Aphrodite/Appendice

Slatkine reprints (p. 312-313).



APPENDICE


Page 112. — * Ici s’intercale un passage publié dans L’Esclavage (Mercure de France, 1895-1896), édition préoriginale d’Aphrodite, et que Pierre Louÿs supprima dans les éditions ultérieure.


En chemin, l’enfant lui expliqua brièvement qui était cette femme qu’ils allaient voir ensemble. Les bergères d’Israël, sur les hauteurs boisées où se trouvent les pâturages, restent tout l’été loin des hommes, privées de la chaleur du lit. Le soleil ardent, la longue solitude, le silence et le désœuvrement excitent en elles des désirs qui, faute d’être soulagés, deviennent bientôt intolérables. Pour assouvir cette soif atroce de leur corps, pour inonder cette brûlure qui les tient éveillées la nuit, elles n’ont qu’un mâle auprès d’elles, leur bouc lascif, toujours dans leurs bras nus ; mais ce n’est pas sans effroi qu’elles s’offrent à lui, car leur dieu défend les unions stériles, et les femmes surprises sous des animaux sont lapidées par les prêtres.

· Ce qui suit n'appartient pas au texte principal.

(** C5.  The same call, once directly below a test site [h1] and once
    below a chain [bs] of nested boolean operators that hangs in the same
    slot of a test site [h2] of the same class: when astroid infers the
    argument alike in both trees, both calls are classified alike, get
    the same messages, each at its own node, and the handler ends
    alike. *)
Theorem boolop_nesting_keeps_verdict (f : expr) (a : list expr)
  (bs : list frame) (h1 h2 : syntax) (s : field) (up1 up2 : list frame) :
  let direct := call_node f a (Frame h1 s :: up1) in
  let nested := call_node f a (bs ++ Frame h2 s :: up2) in
  boolop_frames bs ->
  class_of h1 <> nodes.BoolOp ->
  class_of h2 = class_of h1 ->
  (forall x, hd_error a = Some x ->
             infer (first_arg nested x) = infer (first_arg direct x)) ->
  utils.is_test_condition nested (out_of_boolops (path nested))
  = utils.is_test_condition direct (out_of_boolops (path direct))
  /\ (exists ids,
        messages (visit_call direct) = map (fun i => (i, direct)) ids
        /\ messages (visit_call nested) = map (fun i => (i, nested)) ids)
  /\ outcome (visit_call nested) = outcome (visit_call direct).
Proof.
  intros direct nested Hbs Hh1 Hh2 Hinfer.
  assert (Hh2' : class_of h2 <> nodes.BoolOp) by congruence.
  assert (Hclass :
    utils.is_test_condition nested (out_of_boolops (path nested))
    = utils.is_test_condition direct (out_of_boolops (path direct))).
  { subst direct nested. unfold call_node.
    rewrite (is_test_condition_site _ bs h2 s up2 Hbs Hh2').
    rewrite (is_test_condition_site _ [] h1 s up1 (Forall_nil _) Hh1).
    now rewrite Hh2. }
  split; [exact Hclass |].
  assert (Hname : utils.is_call_of_name nested "len"
                  = utils.is_call_of_name direct "len") by reflexivity.
  destruct (utils.is_call_of_name direct "len") eqn:H1.
  2:{ rewrite (visit_call_skips_other_calls _ _ infer _ H1).
      rewrite (visit_call_skips_other_calls _ _ infer _ Hname).
      split; [now exists [] | reflexivity]. }
  destruct (utils.is_test_condition direct (out_of_boolops (path direct)))
    eqn:H2.
  2:{ rewrite (visit_call_outside_test _ _ infer _ H2).
      rewrite (visit_call_outside_test _ _ infer _ Hclass).
      split; [now exists [] | reflexivity]. }
  destruct a as [| x rest].
  - subst direct nested.
    rewrite (visit_call_no_argument _ _ infer f _ H1 H2).
    rewrite (visit_call_no_argument _ _ infer f _ Hname Hclass).
    split; [now exists [] | reflexivity].
  - specialize (Hinfer x eq_refl).
    destruct (isinstance (first_arg direct x) generator_or_comprehension)
      eqn:H3.
    + assert (H3' : isinstance (first_arg nested x) generator_or_comprehension
                    = true) by exact H3.
      subst direct nested.
      rewrite (visit_call_comprehension _ _ infer f x rest _ H1 H2 H3).
      rewrite (visit_call_comprehension _ _ infer f x rest _ Hname Hclass H3').
      split; [now exists [symbol] | reflexivity].
    + assert (H3' : isinstance (first_arg nested x) generator_or_comprehension
                    = false) by exact H3.
      subst direct nested.
      rewrite (visit_call_inference _ _ infer f x rest _ H1 H2 H3).
      rewrite (visit_call_inference _ _ infer f x rest _ Hname Hclass H3').
      rewrite Hinfer. clear Hinfer.
      destruct (infer _) as [v |];
        [destruct (outcome (base_classes_of_node v)) as [mc | e];
         [destruct (fires mc v) |] |];
        (split; [(now exists [symbol]) || (now exists []) | reflexivity]).
Qed.
(** ** Further definitions: samples, the directory level *)

(** Two Python lines, the first with a comment. *)
Definition line_comment_sample : str := u "x = 1  # 你好" ++ [newline] ++ u "y = 2".

(** A line with two strings in double quotes and one in single quotes. *)
Definition two_strings_sample : str :=
  u "a = " ++ [dquote] ++ u "甲" ++ [dquote] ++ u " + 'x' + " ++ [dquote] ++ u "乙" ++ [dquote].

(** A Python line with a string and a comment, and a world with this file. *)
Definition string_and_comment_sample : str := u "s = " ++ [dquote] ++ u "甲" ++ [dquote] ++ u "  # 乙".

Definition failing_world : World :=
  {| stats := Stats_zero; disk := {[ u "a.py" := string_and_comment_sample ]}; read_only := ∅ |}.

(** A character of a C identifier in lower case: [a-z0-9_]. *)
Definition c_ident_char (c : Z) : bool :=
  in_range 97 122 c || in_range 48 57 c || (c =? 95)%Z.

(** The opening and closing marks of the comment styles that
    [translate_comment] tells apart. *)
Definition comment_delimiters : list (str * str) :=
  [(u "#", []); (u "//", []); (u "/*", u "*/"); (u "<!--", u "-->")].

(** Translators with one answer. *)
Definition loud_translator : Translator := const_translator (u "2 Big-Cats!").
Definition note_translator : Translator := const_translator (u "note").

(** ** The directory level *)

(** [os.path.join] of POSIX on two components. *)
Definition os_path_join (a b : str) : str :=
  if startswith [47%Z] b then b
  else if str_eqb a [] || endswith [47%Z] a then a ++ b
  else a ++ [47%Z] ++ b.

(** A directory: the names of its regular files and its subdirectories, in
    the order in which the system lists them.  There are no symbolic links
    and every directory can be listed. *)
#[local] Unset Elimination Schemes.
Inductive dir_tree : Type :=
| Dir (files : list str) (dirs : list (str * dir_tree)).
#[local] Set Elimination Schemes.

(** The test of the assignment to [dirs[:]]. *)
Definition kept_dir (d : str) : bool :=
  negb (startswith (u ".") d) &&
  negb (existsb (str_eqb d) [u "node_modules"; u "venv"; u "__pycache__"]).

(** [os.walk(top)], top down, with the pruning that both loops of the
    program do on [dirs] before the generator goes on: the pairs of [root]
    and [files] in the order of the [yield]s. *)
Fixpoint os_walk (top : str) (t : dir_tree) : list (str * list str) :=
  match t with
  | Dir files dirs =>
      (top, files) ::
      (fix each (ds : list (str * dir_tree)) : list (str * list str) :=
         match ds with
         | [] => []
         | (d, sub) :: rest =>
             if kept_dir d
             then os_walk (os_path_join top d) sub ++ each rest
             else each rest
         end) dirs
  end.

Section Directory.
Context {U : UnicodeData} {T : Translator}.

Definition count_total_files (root_dir : str) (t : dir_tree) : nat :=
  let supported_extensions := map fst comment_patterns in
  fold_left
    (λ total '(root, files),
       fold_left
         (λ total file,
            let file_extension := lower (path_suffix file) in
            if existsb (str_eqb file_extension) supported_extensions
            then S total else total)
         files total)
    (os_walk root_dir t) 0.

(** [process_directory]: the world after the run and [total_files]. *)
Definition process_directory (w : World) (root_dir : str) (t : dir_tree) : World * nat :=
  let supported_extensions := map fst comment_patterns in
  let total_files := count_total_files root_dir t in
  if (total_files =? 0)%nat then (w, total_files)
  else
    (fold_left
       (λ w '(root, files),
          fold_left
            (λ w file,
               let file_path := os_path_join root file in
               let file_extension := lower (path_suffix file) in
               if existsb (str_eqb file_extension) supported_extensions
               then (process_file w file_path).1 else w)
            files w)
       (os_walk root_dir t) w,
     total_files).

(** *** The files of a run, for the statements *)

Definition supported (file : str) : bool :=
  existsb (str_eqb (lower (path_suffix file))) (map fst comment_patterns).

(** The paths handed to [process_file], in the order of the calls. *)
Definition visited (root_dir : str) (t : dir_tree) : list str :=
  flat_map (λ '(root, files), map (os_path_join root) (List.filter supported files))
           (os_walk root_dir t).

End Directory.

(** A name as a directory lists it: not empty, not the dot, no slash. *)
Definition entry_name (f : str) : bool :=
  negb (str_eqb f []) && negb (str_eqb f (u ".")) && forallb (λ c, negb (c =? 47)%Z) f.

(** A project with a hidden directory and a vendored one. *)
Definition sample_tree : dir_tree :=
  Dir [u "a.py"; u "notes.txt"]
      [(u ".git", Dir [u "hook.py"] []);
       (u "src", Dir [u "b.c"] [(u "node_modules", Dir [u "c.js"] [])])].

(** The span of an identifier, as the patcher of the statements sees it. *)
Definition element_of_identifier (d : identifier_data) : element :=
  {| e_start := i_start d; e_end := i_end d; e_text := i_text d;
     e_type := i_type d; e_context := CtxIdentifier d |}.

(** A C statement with two identifiers in use. *)
Definition usages_sample : str := u "甲 = 乙 + 1;".

(** * Properties *)

(** ** Strings *)

Lemma str_eqb_true (a b : str) : str_eqb a b = true ↔ a = b.
Proof. unfold str_eqb. apply bool_decide_eq_true. Qed.

Lemma str_eqb_false (a b : str) : str_eqb a b = false ↔ a ≠ b.
Proof. unfold str_eqb. apply bool_decide_eq_false. Qed.

Lemma str_eqb_refl (a : str) : str_eqb a a = true.
Proof. by apply str_eqb_true. Qed.

Lemma slice_then_drop (a b : nat) (s : str) :
  a ≤ b → slice a b s ++ drop b s = drop a s.
Proof.
  intros Hab. unfold slice.
  replace b with (a + (b - a)) at 2 by lia.
  rewrite <- drop_drop. apply take_drop.
Qed.

Lemma slice_of_take (a b : nat) (s : str) :
  a ≤ b → slice a b s = drop a (take b s).
Proof.
  intros Hab. unfold slice. rewrite take_drop_commute.
  by replace (a + (b - a)) with b by lia.
Qed.

Lemma slice_same_prefix (a b n : nat) (s1 s2 : str) :
  a ≤ b → b ≤ n → take n s1 = take n s2 → slice a b s1 = slice a b s2.
Proof.
  intros Hab Hbn Heq. rewrite !slice_of_take by done.
  replace b with (b `min` n) by lia.
  by rewrite <- !take_take, Heq.
Qed.

(** ** The patcher *)

Lemma patched_same_prefix (c1 c2 : str) (edits : list (nat * nat * str)) :
  ∀ hi, chain hi edits → take hi c1 = take hi c2 →
        patched c1 hi edits = patched c2 hi edits.
Proof.
  induction edits as [|[[s e] t] rest IH]; intros hi Hc Heq; simpl in *; [done|].
  destruct Hc as (Hse & Heh & Hrest).
  rewrite (IH s Hrest).
  - by rewrite (slice_same_prefix e hi hi c1 c2).
  - replace s with (s `min` hi) by lia. by rewrite <- !take_take, Heq.
Qed.

Lemma chain_weaken (edits : list (nat * nat * str)) (hi hi' : nat) :
  hi ≤ hi' → chain hi edits → chain hi' edits.
Proof.
  destruct edits as [|[[s e] t] rest]; simpl; [done|].
  intros Hle (Hse & Heh & Hrest). repeat split; [done|lia|done].
Qed.

Lemma chain_bound (edits : list (nat * nat * str)) :
  ∀ hi, chain hi edits → Forall (λ ed, ed.1.1 ≤ ed.1.2 ∧ ed.1.2 ≤ hi) edits.
Proof.
  induction edits as [|[[s e] t] rest IH]; intros hi Hc; [constructor|].
  simpl in Hc. destruct Hc as (Hse & Heh & Hrest).
  constructor; [done|].
  eapply Forall_impl; [apply (IH s Hrest)|]. simpl. intros; lia.
Qed.

Lemma patched_length (c : str) (edits : list (nat * nat * str)) :
  ∀ hi, chain hi edits → hi ≤ length c →
        length (patched c hi edits) = moved edits hi.
Proof.
  induction edits as [|[[s e] t] rest IH]; intros hi Hc Hhi; simpl in *.
  - rewrite length_take. lia.
  - destruct Hc as (Hse & Heh & Hrest).
    rewrite !length_app, (IH s) by (done || lia).
    unfold slice. rewrite length_take, length_drop.
    destruct (Nat.leb_spec e hi); lia.
Qed.

Lemma patched_lookup_outside (c : str) (edits : list (nat * nat * str)) :
  ∀ hi p x, chain hi edits → hi ≤ length c → p < hi → c !! p = Some x →
    Forall (λ ed, ¬ (ed.1.1 ≤ p < ed.1.2)) edits →
    patched c hi edits !! moved edits p = Some x.
Proof.
  induction edits as [|[[s e] t] rest IH]; intros hi p x Hc Hhi Hp Hx Hout; simpl in *.
  - by rewrite lookup_take_lt.
  - destruct Hc as (Hse & Heh & Hrest).
    apply Forall_cons in Hout as [Hhead Hout]. simpl in Hhead.
    destruct (Nat.leb_spec e p) as [Hep|Hep].
    + rewrite lookup_app_r; rewrite (patched_length c rest s) by (done || lia); [|lia].
      rewrite lookup_app_r by lia.
      replace (moved rest s + length t + (p - e) - moved rest s - length t)
        with (p - e) by lia.
      unfold slice. rewrite lookup_take_lt by lia. rewrite lookup_drop.
      by replace (e + (p - e)) with p by lia.
    + apply lookup_app_l_Some. apply (IH s); [done|lia|lia|done|done].
Qed.

Lemma patched_lookup_new (c : str) (edits : list (nat * nat * str)) :
  ∀ hi s e t i x, chain hi edits → hi ≤ length c → (s, e, t) ∈ edits → s < e →
    t !! i = Some x →
    patched c hi edits !! (moved edits s + i) = Some x.
Proof.
  induction edits as [|[[s0 e0] t0] rest IH]; intros hi s e t i x Hc Hhi Hin Hlt Hx.
  - by apply elem_of_nil in Hin.
  - simpl in Hc. destruct Hc as (Hse & Heh & Hrest). simpl.
    apply elem_of_cons in Hin as [Heq|Hin].
    + injection Heq as E1 E2 E3. subst s0 e0 t0.
      destruct (Nat.leb_spec e s); [lia|].
      rewrite lookup_app_r; rewrite (patched_length c rest s) by (done || lia); [|lia].
      replace (moved rest s + i - moved rest s) with i by lia.
      by apply lookup_app_l_Some.
    + pose proof (chain_bound _ _ Hrest) as Hb.
      rewrite Forall_forall in Hb. specialize (Hb _ Hin). simpl in Hb.
      destruct (Nat.leb_spec e0 s); [lia|].
      apply lookup_app_l_Some. apply (IH s0 s e t); (done || lia).
Qed.

Section Patcher.
Context {U : UnicodeData} {T : Translator}.

Lemma element_step_buffer (cur : str) (st : Stats) (ch : bool) (el : element) :
  e_text el = slice (e_start el) (e_end el) cur →
  e_start el ≤ e_end el →
  (element_step (cur, st, ch) el).1.1 =
    splice cur (e_start el) (e_end el) (new_text el).
Proof.
  intros Htext Hse. unfold element_step, new_text.
  destruct (str_eqb _ _) eqn:E; simpl; [|done].
  apply str_eqb_true in E. rewrite E. unfold splice.
  rewrite Htext. rewrite slice_then_drop by done.
  by rewrite take_drop.
Qed.

Lemma splice_take (cur : str) (s e m : nat) (t : str) :
  m ≤ s → s ≤ length cur → take m (splice cur s e t) = take m cur.
Proof.
  intros Hms Hs. unfold splice. rewrite take_app_le.
  - rewrite take_take. by replace (m `min` s) with m by lia.
  - rewrite length_take. lia.
Qed.

Lemma splice_length_ge (cur : str) (s e : nat) (t : str) :
  s ≤ length cur → s ≤ length (splice cur s e t).
Proof. intros Hs. unfold splice. rewrite length_app, length_take. lia. Qed.

Lemma fold_element_step_cons (el : element) (els : list element) acc :
  fold_left element_step (el :: els) acc =
    fold_left element_step els (element_step acc el).
Proof. done. Qed.

Lemma element_loop_patched (els : list element) :
  ∀ (cur : str) (st : Stats) (ch : bool) (hi : nat),
    hi ≤ length cur →
    chain hi (map edit_of els) →
    Forall (λ el, e_text el = slice (e_start el) (e_end el) cur) els →
    (fold_left element_step els (cur, st, ch)).1.1 =
      patched cur hi (map edit_of els) ++ drop hi cur.
Proof.
  induction els as [|el els IH]; intros cur st ch hi Hhi Hc Ht.
  - simpl. by rewrite take_drop.
  - simpl in Hc. destruct Hc as (Hse & Heh & Hrest).
    apply Forall_cons in Ht as [Htel Ht].
    rewrite fold_element_step_cons.
    pose proof (element_step_buffer cur st ch el Htel Hse) as Hbuf.
    destruct (element_step (cur, st, ch) el) as [[cur' st'] ch'] eqn:Estep.
    simpl in Hbuf. subst cur'.
    assert (Hs : e_start el ≤ length cur) by lia.
    rewrite (IH _ st' ch' (e_start el)).
    + simpl. rewrite <- !(assoc_L (++)). f_equal.
      * apply patched_same_prefix; [done|]. by apply splice_take.
      * unfold splice. rewrite drop_app_length'.
        2:{ rewrite length_take. lia. }
        by rewrite <- (slice_then_drop (e_end el) hi cur).
    + by apply splice_length_ge.
    + done.
    + apply chain_bound in Hrest. rewrite Forall_map in Hrest.
      rewrite Forall_forall in Ht, Hrest. apply Forall_forall. intros x Hx.
      specialize (Ht x Hx). specialize (Hrest x Hx). simpl in Hrest.
      rewrite Ht. apply (slice_same_prefix _ _ (e_start el)); [lia..|].
      symmetry. by apply splice_take.
Qed.

Lemma element_step_prefix (cur : str) (st : Stats) (ch : bool) (el : element) (m : nat) :
  m ≤ e_start el → e_start el ≤ length cur →
  take m (element_step (cur, st, ch) el).1.1 = take m cur ∧
  e_start el ≤ length (element_step (cur, st, ch) el).1.1.
Proof.
  intros Hm Hs. unfold element_step.
  destruct (negb _); simpl; [|done].
  split; [by apply splice_take | by apply splice_length_ge].
Qed.

Lemma element_loop_prefix (els : list element) :
  ∀ (cur : str) (st : Stats) (ch : bool) (hi m : nat),
    hi ≤ length cur →
    chain hi (map edit_of els) →
    Forall (λ el, m ≤ e_start el) els →
    take m (fold_left element_step els (cur, st, ch)).1.1 = take m cur.
Proof.
  induction els as [|el els IH]; intros cur st ch hi m Hhi Hc Hm; [done|].
  simpl in Hc. destruct Hc as (Hse & Heh & Hrest).
  apply Forall_cons in Hm as [Hmel Hm].
  rewrite fold_element_step_cons.
  destruct (element_step_prefix cur st ch el m) as [Hpre Hlen]; [done|lia|].
  destruct (element_step (cur, st, ch) el) as [[cur' st'] ch'].
  simpl in *. rewrite (IH cur' st' ch' (e_start el) m); done.
Qed.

Chimairis était bergère sur les montagnes du Carmel quand elle rencontra près d’une source une jeune paysanne phénicienne, gardeuse de chèvres elle aussi, et qui la convertit à la foi d’Astarté. Elle apprit ainsi qu’on l’avait trompée en la persuadant d’obéir à une interdiction divine ; et depuis ce jour les deux jeunes filles arrêtèrent leurs troupeaux nomades devant une caverne écartée où elles pénétraient chaque soir, traînant un grand bouc par les cornes, pour satisfaire à leur passion. À peu de temps de là, la Palestine ayant été conquise par les troupes de Pompée, Chimairis et son amie furent enlevées par des soldats romains, et si brutalement violées par tant d’hommes en une nuit, que la Phénicienne en mourut. La juive avait fait vœu, si elle survivait, d’entretenir sept ans un bouc dans un temple de la déesse, et sortie vivante de ce stupre acharné, elle se vendit aux recruteurs des jardins d’Alexandrie.

Melitta dit toute cette histoire à Démétrios qui n’écoutait pas. Elle ajouta même le récit des malheurs de Chimairis depuis son arrivée au temple, le discrédit jeté sur elle par le bouc noir qui vivait dans sa chambre, le petit nombre des amants à qui ce rival ne répugnait point, la ruine enfin survenue avec la vente de sa maison, et le sort misérable où elle était réduite, de donner en spectacle ses amours bestiales pour gagner les pièces d’argent dont elle avait besoin pour vivre.

Tu peux le lui demander, dit Melitta. Je l’ai payée pour cela, un soir, et bien d’autres courtisanes comme moi. On la loue quelquefois quand on donne une fête. Il paraît que les Trente-Six sont encore bien pis, dans le Cotytteion ; mais dans les jardins c’est assez rare. Tu vois qu’ici aussi nous avons deux morales.